Collected data
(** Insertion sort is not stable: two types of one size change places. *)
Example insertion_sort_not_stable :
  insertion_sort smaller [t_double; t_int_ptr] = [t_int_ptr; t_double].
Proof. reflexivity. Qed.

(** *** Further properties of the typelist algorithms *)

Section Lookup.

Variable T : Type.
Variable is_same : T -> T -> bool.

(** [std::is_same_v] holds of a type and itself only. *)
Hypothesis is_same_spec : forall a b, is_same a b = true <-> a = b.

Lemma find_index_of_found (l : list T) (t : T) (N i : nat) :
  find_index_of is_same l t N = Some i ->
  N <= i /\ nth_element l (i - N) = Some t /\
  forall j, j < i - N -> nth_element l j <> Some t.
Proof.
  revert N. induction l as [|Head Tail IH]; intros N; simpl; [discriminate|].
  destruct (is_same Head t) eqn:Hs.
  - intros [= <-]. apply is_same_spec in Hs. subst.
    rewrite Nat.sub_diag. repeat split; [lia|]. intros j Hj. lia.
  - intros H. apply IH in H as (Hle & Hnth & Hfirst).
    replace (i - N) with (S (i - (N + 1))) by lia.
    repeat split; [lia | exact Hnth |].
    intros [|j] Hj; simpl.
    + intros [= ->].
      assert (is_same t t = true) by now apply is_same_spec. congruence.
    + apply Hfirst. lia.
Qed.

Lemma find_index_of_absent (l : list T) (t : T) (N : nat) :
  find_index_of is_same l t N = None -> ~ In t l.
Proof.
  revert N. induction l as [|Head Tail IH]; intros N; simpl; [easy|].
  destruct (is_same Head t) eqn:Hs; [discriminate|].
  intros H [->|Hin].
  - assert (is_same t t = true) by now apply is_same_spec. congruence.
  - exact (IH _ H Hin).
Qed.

**Activity:** Go through the entries. Report every line that contains the word "assert".

**Written answer:**
      assert (is_same t t = true) by now apply is_same_spec. congruence.
  - assert (is_same t t = true) by now apply is_same_spec. congruence.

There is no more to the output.